▲ | fidotron 9 hours ago | |||||||
> We need to spend 40 bytes storing a number. But . . . why? Assuming they aren't BigInts or similar these are maximum 8 bytes of actual data. This overhead is ridiculous. Using classes should enable you to be much smaller than the JSON representation, not larger. For example, V8 does it like https://v8.dev/docs/hidden-classes > not parsing numbers until they are used Doesn't this defeat the point of pydantic? It's supposed to be checking the model is valid as it's loaded using jiter. If the data is valid it can be loaded into an efficient representation, and if it's not the errors can be emitted during iterating over it. | ||||||||
▲ | jerf 8 hours ago | parent [-] | |||||||
"But . . . why?" This is CPython. This is how it works.
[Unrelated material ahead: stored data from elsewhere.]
Lemma send_queue s slots r w data :
  queue s slots r → data ≠ [] → msg_size data < n → sender_ok w data → rb_tail s + msg_size data < 2 ^ 64 →
  (send n s w data = Ok (false, s) ∧ n < rb_tail s - rb_rhd s + msg_size data) ∨
  ∃ s' sl, send n s w data = Ok (true, s') ∧ queue s' (slots ++ [sl]) r ∧ sl_data sl = data ∧
    rb_tail s' = rb_tail s + msg_size data.
Proof.
  intros Hq Hne Hsz Hw Hmax. pose proof (eq_refl : msg_size data = 16 + padded (Z.of_nat (length data))) as Hms.
  destruct (padded_range (Z.of_nat (length data))) as [Hc8 Hc]. set (c := padded _) in *.
  destruct (qu_head _ _ _ Hq) as [Hh Hh8]. destruct (qu_tail _ _ _ Hq) as [Ht Ht2].
  destruct (qu_hds _ _ _ Hq) as (Hlr & Hrh & Htn & Hd8).
  assert (Ht8 : rb_tail s mod 8 = 0) by (pose proof (slots_len8 _ _ (qu_slots _ _ _ Hq)); mod8).
  unfold send. rewrite ceil8 by lia. cbn [mbind outcome_bind]. fold c. rewrite (u64_id (8 + c + 8)) by lia.
  replace (8 + c + 8) with (msg_size data) by lia. rewrite (proj2 (Z.ltb_lt _ _)) by lia. cbn [assert_that mbind outcome_bind].
  unfold rbf_full. rewrite (u64_id (rb_tail s - rb_rhd s + _)) by lia.
  destruct (Z.ltb_spec n (rb_tail s - rb_rhd s + msg_size data)) as [Hfull|Hfree]; [by left|]. right.
  rewrite (u64_id (rb_tail s + _)) by lia.
  assert (∃ ws pad, (match w with
     | Local => Ok (local_writes n (rb_tail s) data c)
     | Remote buf_sz old => ASSERT (msg_size data <? buf_sz); Ok (remote_writes n (rb_tail s) data old c (msg_size data))
     end) = Ok ws ∧ pend_ok (rb_tail s) (msg_image data pad) 0 ws ∧ length pad = (Z.to_nat c - length data)%nat) as (ws & pad & -> & Hp & Hpad).
  { destruct w as [|buf_sz old].
    - eexists _, _. split; [reflexivity|]. split; [apply local_pend; lia || done|apply length_replicate].
    - destruct Hw as [Hw1 Hw2]. rewrite (proj2 (Z.ltb_lt _ _)) by lia. eexists _, _. split; [reflexivity|].
      split; [apply remote_pend; lia || done|]. rewrite length_take. lia. }
  cbn [mbind outcome_bind]. eexists _, (Slot data (msg_image data pad) 0 ws). split; [reflexivity|]. split; [|done].
  assert (Hi : Z.of_nat (length (msg_image data pad)) = msg_size data) by (rewrite length_msg_image; lia).
  assert (Himg : image (slots ++ [Slot data (msg_image data pad) 0 ws]) = image slots ++ replicate (length (msg_image data pad)) 0).
  { rewrite image_app. unfold image at 2. simpl. rewrite app_nil_r. reflexivity. }
  split; cbn [rb_mem rb_tail rb_head rb_lhd rb_rhd rb_writers]; try apply Hq.
  - rewrite Himg, length_app, length_replicate. lia.
  - split; [done|]. lia.
  - apply slots_ok_app. split; [apply Hq|]. rewrite <-Ht. split; [|done]. split; cbn [sl_data sl_img sl_k sl_pend].
    + exists pad. split; [done|]. split; [|lia]. rewrite Hpad. mod8.
    + done.
    + lia.
    + split; [done|lia].
    + done.
  - intros i Hi'. rewrite (qu_cells _ _ _ Hq) by done. rewrite Himg.
    destruct (decide (i < length (image slots))%nat); [by rewrite lookup_app_l|].
    rewrite lookup_app_r by lia. rewrite (lookup_ge_None_2 (image slots)) by lia.
    destruct (replicate _ 0 !! _) eqn:E; [|done]. by apply lookup_replicate_1 in E as [-> _].
  - rewrite (qu_writers _ _ _ Hq), fmap_app, app_assoc. done.
Qed.

  (** *** The reader *)

Lemma read_data_ok m h data :
  let c := padded (Z.of_nat (length data)) in
  Z.of_nat (length m) = n → 0 <= h → h mod 8 = 0 → data ≠ [] → msg_size data < n →
  (∀ i, (i < length data)%nat → at_off m (h + 8 + Z.of_nat i) = default 0 (data !! i)) →
  ∃ m', read_data m (pos (h + 8)) (pos (h + 8 + Z.of_nat (length data))) (length data) c = Ok (data, m') ∧
    Z.of_nat (length m') = n ∧
    ∀ a, h <= a < h + n → at_off m' a = if decide (h + 8 <= a < h + 8 + c) then 0 else at_off m a.
Proof.
  intros c Hm Hh H8 Hne Hsz Hcells. unfold msg_size in Hsz. fold c in Hsz.
  destruct (padded_range (Z.of_nat (length data))) as [Hc8 Hc]. fold c in Hc8, Hc.
  assert (Hd : (0 < length data)%nat) by (destruct data; simpl; [done|lia]).
  destruct (pos_word (h + 8)) as [Hp1 Hp2]; [lia|mod8|].
  assert (Hend : Z.of_nat (pos (h + 8 + Z.of_nat (length data))) =
    if Z.of_nat (pos (h + 8)) + Z.of_nat (length data) <? n then Z.of_nat (pos (h + 8)) + Z.of_nat (length data)
    else Z.of_nat (pos (h + 8)) + Z.of_nat (length data) - n).
  { destruct (Z.ltb_spec (Z.of_nat (pos (h + 8)) + Z.of_nat (length data)) n) as [Hlt|Hge]; [apply pos_add; lia|].
    unfold Ring.pos in *. pose proof (Z.mod_pos_bound (h + 8) n ltac:(lia)). rewrite !Z2Nat.id in * by (apply Z.mod_pos_bound; lia || lia).
    rewrite <-Zplus_mod_idemp_l. symmetry. apply Zmod_unique with 1; lia. }
  unfold read_data. destruct (Nat.ltb_spec (pos (h + 8)) (pos (h + 8 + Z.of_nat (length data)))) as [Hlt|Hge].
  - destruct (Z.ltb_spec (Z.of_nat (pos (h + 8)) + Z.of_nat (length data)) n) as [Hfit|Hwrap]; [|lia].
    rewrite read_window by lia. cbn [mbind outcome_bind]. rewrite (cells_list m (h + 8) data) by done.
    destruct (memset_window m h (h + 8) (Z.to_nat c) Hm) as (m' & -> & Hl & Ha); [lia|lia|mod8|].
    exists m'. split; [done|]. split; [done|]. intros a Hw. rewrite Ha by done. by rewrite Z2Nat.id by lia.
  - destruct (Z.ltb_spec (Z.of_nat (pos (h + 8)) + Z.of_nat (length data)) n) as [Hfit|Hwrap]; [lia|].
    set (e := pos (h + 8 + Z.of_nat (length data))) in *. set (k := (length data - e)%nat).
    assert (Hk : Z.of_nat k = n - Z.of_nat (pos (h + 8))) by (unfold k; pose proof (pos_lt (h + 8)); lia).
    assert (Hz : pos (h + 8 + Z.of_nat k) = 0%nat).
    { rewrite <-(pos_wrap (h + 8)) at 1. f_equal. rewrite Hk. unfold Ring.pos. rewrite Z2Nat.id; [lia|apply Z.mod_pos_bound; lia]. }
    assert (He8 : Z.of_nat e mod 8 = Z.of_nat (length data) mod 8) by (pose proof (pos_lt (h + 8)); mod8).
    rewrite (read_window m (h + 8) k) by lia. cbn [mbind outcome_bind]. rewrite <-Hz.
    rewrite (read_window m (h + 8 + Z.of_nat k) e) by lia. cbn [mbind outcome_bind].
    destruct (memset_window m h (h + 8) k Hm) as (m1 & -> & Hl1 & Ha1); [lia|unfold k; lia|lia|]. cbn [mbind outcome_bind].
    rewrite ceil8 by lia. cbn [mbind outcome_bind]. destruct (padded_range (Z.of_nat e)) as [Hpe8 Hpe].
    assert (Hpc : Z.of_nat k + padded (Z.of_nat e) = c) by (unfold k in *; mod8).
    destruct (memset_window m1 h (h + 8 + Z.of_nat k) (Z.to_nat (padded (Z.of_nat e))) Hl1) as (m2 & -> & Hl2 & Ha2); [lia|lia|lia|].
    cbn [mbind outcome_bind]. exists m2. split_and!; [|done|].
    + do 2 f_equal. rewrite <-(take_drop k data) at 1. f_equal.
      * rewrite <-(cells_list m (h + 8) (take k data)); [by rewrite length_take, Nat.min_l by (unfold k; lia)|].
        intros i Hi. rewrite length_take in Hi. rewrite Hcells by lia. by rewrite lookup_take_lt by lia.
      * rewrite <-(cells_list m (h + 8 + Z.of_nat k) (drop k data)); [rewrite length_drop; f_equal; unfold k; lia|].
        intros i Hi. rewrite length_drop in Hi. rewrite lookup_drop, <-Hcells by lia. f_equal. lia.
    + intros a Hw. rewrite Ha2, Ha1 by done. repeat destruct (decide _); try done; lia.
Qed.

Lemma read_word m o l : Z.of_nat (length m) = n → 0 <= o → o mod 8 = 0 → length l = 8%nat →
  (∀ i, (i < 8)%nat → at_off m (o + Z.of_nat i) = default 0 (l !! i)) → read_u64 m (pos o) = Ok (un64 l).
Proof.
  intros Hm Ho H8 Hl Hi. unfold read_u64. rewrite read_window by (done || by apply pos_word).
  cbn [mbind outcome_bind]. do 2 f_equal. rewrite <-Hl. apply cells_list. intros i. rewrite Hl. apply Hi.
Qed.

Lemma zero_word i : default 0 (le64 0 !! i) = 0.
Proof. rewrite le64_zero. destruct (replicate 8 0 !! i) eqn:E; [|done]. by apply lookup_replicate_1 in E as [-> _]. Qed.

Lemma pend_bound off img k p pend : pend_ok off img k (p :: pend) → Z.of_nat k mod 8 = 0 →
  Z.of_nat (length img) mod 8 = 0 → (k + 8 <= length img)%nat.
Proof. destruct p as [p bs]. intros (_ & _ & k' & (Hk & Hlt & Hk8 & _) & _) H1 H2. mod8. Qed.

(** the message at the head of the ring *)
Section front.
  Context (s : rbf) (sl : slot) (slots : list slot) (r : nat).
  Hypothesis Hq : queue s (sl :: slots) r.

Lemma front_ok : slot_ok (rb_head s) sl.
Proof. by destruct (qu_slots _ _ _ Hq). Qed.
It's not particularly related to JSON. That sort of overhead is put on everything. It just hurts the most when the thing you're putting the overhead on is a single integer. It hurts less when you're doing it to, say, a multi-kilobyte string. Even in your v8 example, that's a JIT optimization, not "how the language works". You break that optimization, which you can do at any moment with any change in your code base, you're back to similar sizes. Boxing everything lets you easily implement the dynamic scripting language's way of treating everything as an Object of some sort, but it comes at a price. There's a reason dynamic scripting languages, even after the JIT has come through, are generally substantially slower languages. This isn't the only reason, but it's a significant part of it. | ||||||||
|